利用随机森林识别氨基酸的关键物理化学性质,以区分抗癌肽和非抗癌肽。
Using the Random Forest for Identifying Key Physicochemical Properties of Amino Acids to Discriminate Anticancer and Non-Anticancer Peptides.
机构信息
College of Biomedical Engineering, Sichuan University, Chengdu 610065, China.
College of Life Science, Sichuan University, Chengdu 610065, China.
出版信息
Int J Mol Sci. 2023 Jun 29;24(13):10854. doi: 10.3390/ijms241310854.
Anticancer peptides (ACPs) represent a promising new therapeutic approach in cancer treatment. They can target cancer cells without affecting healthy tissues or altering normal physiological functions.

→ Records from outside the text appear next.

(** X4.  Emptiness is judged vacuously.  On a frame with columns but no
    row every column counts as completely empty, and on a frame with rows
    but no column every row does: such a frame is never valid, whatever the
    configured counts, and the message gives the number of columns, or of
    rows. *)
Theorem validate_data_degenerate_frame (data : DataFrame) (config : Config)
    (ds : DatasetSection) (samples : dict Z) (w : World) :
  cfg_dataset config = Some ds ->
  ds_samples ds = Some samples ->
  (rows data = [] -> columns data <> [] ->
   fst (validate_data data config w) =
   Ok (false, row_count_errors data (sum (values samples))
              ++ [empty_features_message (length (columns data))])) /\
  (columns data = [] -> rows data <> [] ->
   fst (validate_data data config w) =
   Ok (false, row_count_errors data (sum (values samples))
              ++ [empty_samples_message (len data)])).
Proof.
  intros Hds Hsamples.
  rewrite (validate_data_run data config ds samples w Hds Hsamples).
  cbn [fst]. split.
  - intros Hrows Hcols.
    assert (Hfeatures : select (columns data) (isnull_all data) = columns data).
    { apply select_all_true.
      - unfold isnull_all, column_ids. now rewrite length_map, length_seq.
      - intros b Hb. unfold isnull_all in Hb. apply in_map_iff in Hb.
        destruct Hb as [j [<- _]]. unfold column. now rewrite Hrows. }
    unfold empty_feature_errors, empty_sample_errors.
    rewrite Hfeatures. unfold isnull_all_axis1, len. rewrite Hrows.
    cbn [map length seq]. rewrite select_nil_mask. cbn [length Nat.ltb Nat.leb].
    destruct (columns data) as [|c cols]; [now destruct Hcols|].
    cbn [length Nat.ltb Nat.leb]. rewrite app_nil_r.
    now destruct (row_count_errors _ _).
  - intros Hcols Hrows.
    assert (Hsamples' : select (seq 0 (len data)) (isnull_all_axis1 data)
                        = seq 0 (len data)).
    { apply select_all_true.
      - unfold isnull_all_axis1, len. now rewrite length_map, length_seq.
      - intros b Hb. unfold isnull_all_axis1, column_ids in Hb.
        rewrite Hcols in Hb. apply in_map_iff in Hb.
        now destruct Hb as [r [<- _]]. }
    unfold empty_feature_errors, empty_sample_errors.
    rewrite Hsamples', length_seq. unfold isnull_all, column_ids.
    rewrite Hcols. cbn [map length seq]. rewrite select_nil_mask.
    cbn [length Nat.ltb Nat.leb]. unfold len in *.
    destruct (rows data) as [|r rs]; [now destruct Hrows|].
    cbn [length Nat.ltb Nat.leb app].
    now destruct (row_count_errors _ _).
Qed.

Lemma validate_data_degenerate_frame_witness :
  fst (validate_data zero_row_frame no_groups_config example_world) =
  Ok (false, ["Found 2 completely empty features"]).
Proof.
  apply (proj1 (validate_data_degenerate_frame zero_row_frame
                  no_groups_config
                  {| ds_name := None; ds_total_files := None;
                     ds_samples := Some [] |} [] example_world
                  eq_refl eq_refl)).
  - reflexivity.
  - discriminate.
Defined.

(** ** calculate_missing_percentage: the table as a whole *)

Lemma take_rows_permutation (frame : list MissingStat) (indexer : list nat) :
  Permutation indexer (seq 0 (length frame)) ->
  Permutation (take_rows frame indexer) frame.
Proof.
  intros Hperm. unfold take_rows.
  transitivity (map (fun i => nth i frame no_stat) (seq 0 (length frame))).
  - now apply Permutation_map.
  - now rewrite map_nth_all.
Qed.

Lemma permutation_filter_length {A} (p : A -> bool) (l l' : list A) :
  Permutation l l' ->
  length (List.filter p l) = length (List.filter p l').
Proof.
  induction 1 as [|x l l' _ IH|x y l|l l' l'' _ IH1 _ IH2]; simpl.
  - reflexivity.
  - destruct (p x); simpl; congruence.
  - destruct (p x), (p y); reflexivity.
  - congruence.
Qed.

Lemma filter_map_length {A B} (p : B -> bool) (f : A -> B) (l : list A) :
  length (List.filter p (map f l)) =
  length (List.filter (fun x => p (f x)) l).
Proof.
  induction l as [|x l IH]; simpl; [reflexivity|].
  destruct (p (f x)); simpl; congruence.
Qed.

Lemma select_length_count {A} (labels : list A) (mask : list bool) :
  length labels = length mask ->
  length (select labels mask) = length (List.filter (fun b => b) mask).
Proof.
  unfold select. rewrite length_map. revert mask.
  induction labels as [|x labels IH]; intros [|b mask] Hlen;
    simpl in *; try discriminate; [reflexivity|].
  destruct b; simpl; rewrite IH by lia; reflexivity.
Qed.

Lemma forallb_count {A} (p : A -> bool) (l : list A) :
  forallb p l = (length (List.filter p l) =? length l)%nat.
Proof.
  induction l as [|x l IH]; simpl; [reflexivity|].
  destruct (p x); simpl; [exact IH|].
  pose proof (List.filter_length_le p l) as Hle.
  symmetry. apply Nat.eqb_neq. lia.
Qed.

Lemma column_length (data : DataFrame) (j : nat) :
  length (column data j) = len data.
Proof. unfold column, len. apply length_map. Qed.

Lemma count_missing_le (data : DataFrame) (j : nat) :
  (count_missing data j <= len data)%nat.
Proof.
  unfold count_missing. rewrite <- (column_length data j).
  apply List.filter_length_le.
Qed.

Section WholeTable.
Variable argsort : list Q -> list nat.
Hypothesis Hcontract : argsort_contract argsort.

Lemma calculate_missing_percentage_permutation (data : DataFrame) :
  Permutation (calculate_missing_percentage argsort data)
              (missing_stats_unsorted data).
Proof.
  unfold calculate_missing_percentage, sort_values_pct_descending.
  apply take_rows_permutation.
  destruct (rows data) as [|r rs] eqn:Hrows.
  - rewrite (nargsort_all_nan argsort Hcontract).
    + now rewrite length_map.
    + rewrite (missing_stats_zero_rows data Hrows), map_map.
      intros x Hx. apply in_map_iff in Hx. now destruct Hx as [c [<- _]].
  - assert (Hlen : (0 < len data)%nat)
      by (unfold len; rewrite Hrows; simpl; lia).
    rewrite (pct_missing_unsorted data Hlen), missing_stats_unsorted_length.
    set (qs := map (pct_value data) (seq 0 (length (columns data)))).
    replace (length (columns data)) with (length qs)
      by (unfold qs; now rewrite length_map, length_seq).
    apply (nargsort_perm argsort Hcontract).
Qed.

End WholeTable.

Lemma missing_stats_unsorted_row (data : DataFrame) (r : MissingStat) :
  In r (missing_stats_unsorted data) ->
  exists j, (j < length (columns data))%nat /\
            n_missing r = count_missing data j /\
            pct_missing r = pct_code data j.
Proof.
  rewrite missing_stats_unsorted_spec. intros Hr.
  apply in_map_iff in Hr. destruct Hr as [j [<- Hj]].
  apply in_seq in Hj. exists j. repeat split. lia.
Qed.

(** X5.  Sorting loses and invents nothing: for any data set, with rows
    or without, the [feature] column of the result is a rearrangement of
    the column labels of the data set, so every feature is reported exactly
    as often as it occurs among the columns. *)
Theorem calculate_missing_percentage_features (argsort : list Q -> list nat)
    (data : DataFrame) :
  argsort_contract argsort ->
  Permutation (map feature (calculate_missing_percentage argsort data))
              (columns data).
Proof.
  intros Hcontract. rewrite <- (feature_unsorted data).
  apply Permutation_map.
  now apply calculate_missing_percentage_permutation.
Qed.

Lemma calculate_missing_percentage_features_witness :
  Permutation
    (map feature (calculate_missing_percentage stable_argsort example_frame))
    (columns example_frame).
Proof.
  exact (calculate_missing_percentage_features stable_argsort example_frame
           stable_argsort_contract).
Defined.

(** X6.  Every row of the result stays within bounds: [n_missing] never
    exceeds the number of rows of the data set, and [pct_missing] is a
    number between 0 and 100 when the data set has a row, and NaN exactly
    when it has none. *)
Theorem calculate_missing_percentage_bounds (argsort : list Q -> list nat)
    (data : DataFrame) :
  argsort_contract argsort ->
  Forall (fun r =>
            (n_missing r <= len data)%nat /\
            match pct_missing r with
            | Some q => (0 < len data)%nat /\ (0 <= q)%Q /\ (q <= 100)%Q
            | None => len data = 0%nat
            end)
         (calculate_missing_percentage argsort data).
Proof.
  intros Hcontract. apply List.Forall_forall. intros r Hr.
  apply (Permutation_in r
           (calculate_missing_percentage_permutation argsort Hcontract data))
    in Hr.
  apply missing_stats_unsorted_row in Hr.
  destruct Hr as [j [_ [-> ->]]].
  pose proof (count_missing_le data j) as Hle.
  split; [exact Hle|].
  unfold pct_code, true_div.
  destruct (Nat.eqb_spec (len data) 0) as [H0|Hpos]; simpl; [exact H0|].
  split; [lia|].
  assert (Hden : Z.pos (Pos.of_nat (len data)) = Z.of_nat (len data)).
  { rewrite <- positive_nat_Z, Nat2Pos.id by lia. reflexivity. }
  unfold Qle. simpl. rewrite Pos.mul_1_r, Hden. lia.
Qed.

Lemma calculate_missing_percentage_bounds_witness :
  Forall (fun r =>
            (n_missing r <= len example_frame)%nat /\
            match pct_missing r with
            | Some q => (0 < len example_frame)%nat /\
                        (0 <= q)%Q /\ (q <= 100)%Q
            | None => len example_frame = 0%nat
            end)
         (calculate_missing_percentage stable_argsort example_frame).
Proof.
  exact (calculate_missing_percentage_bounds stable_argsort example_frame
           stable_argsort_contract).
Defined.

Machine learning algorithms have increasingly been utilized for predicting peptide sequences with potential ACP effects. This study analyzed four benchmark datasets based on a well-established random forest (RF) algorithm. The peptide sequences were converted into 566 physicochemical features extracted from the amino acid index (AAindex) library, which were then subjected to feature selection using four methods: light gradient-boosting machine (LGBM), analysis of variance (ANOVA), chi-squared test (Chi), and mutual information (MI). Presenting and merging the identified features using Venn diagrams, 19 key amino acid physicochemical properties were identified that can be used to predict the likelihood of a peptide sequence functioning as an ACP. The results were quantified by performance evaluation metrics to determine the accuracy of predictions. This study aims to enhance the efficiency of designing peptide sequences for cancer treatment.
抗癌肽 (ACPs) 代表了癌症治疗中一种有前途的新治疗方法。它们可以靶向癌细胞,而不会影响健康组织或改变正常的生理功能。机器学习算法越来越多地被用于预测具有潜在 ACP 效应的肽序列。本研究基于一种成熟的随机森林 (RF) 算法,对四个基准数据集进行了分析。将肽序列转换为从氨基酸指数 (AAindex) 库中提取的 566 种理化特征,然后使用四种方法(轻梯度提升机 (LGBM)、方差分析 (ANOVA)、卡方检验 (Chi) 和互信息 (MI))进行特征选择。通过 Venn 图展示和合并鉴定出的特征,确定了 19 个关键的氨基酸理化性质,可以用于预测肽序列作为 ACP 发挥作用的可能性。通过性能评估指标对结果进行量化,以确定预测的准确性。本研究旨在提高设计用于癌症治疗的肽序列的效率。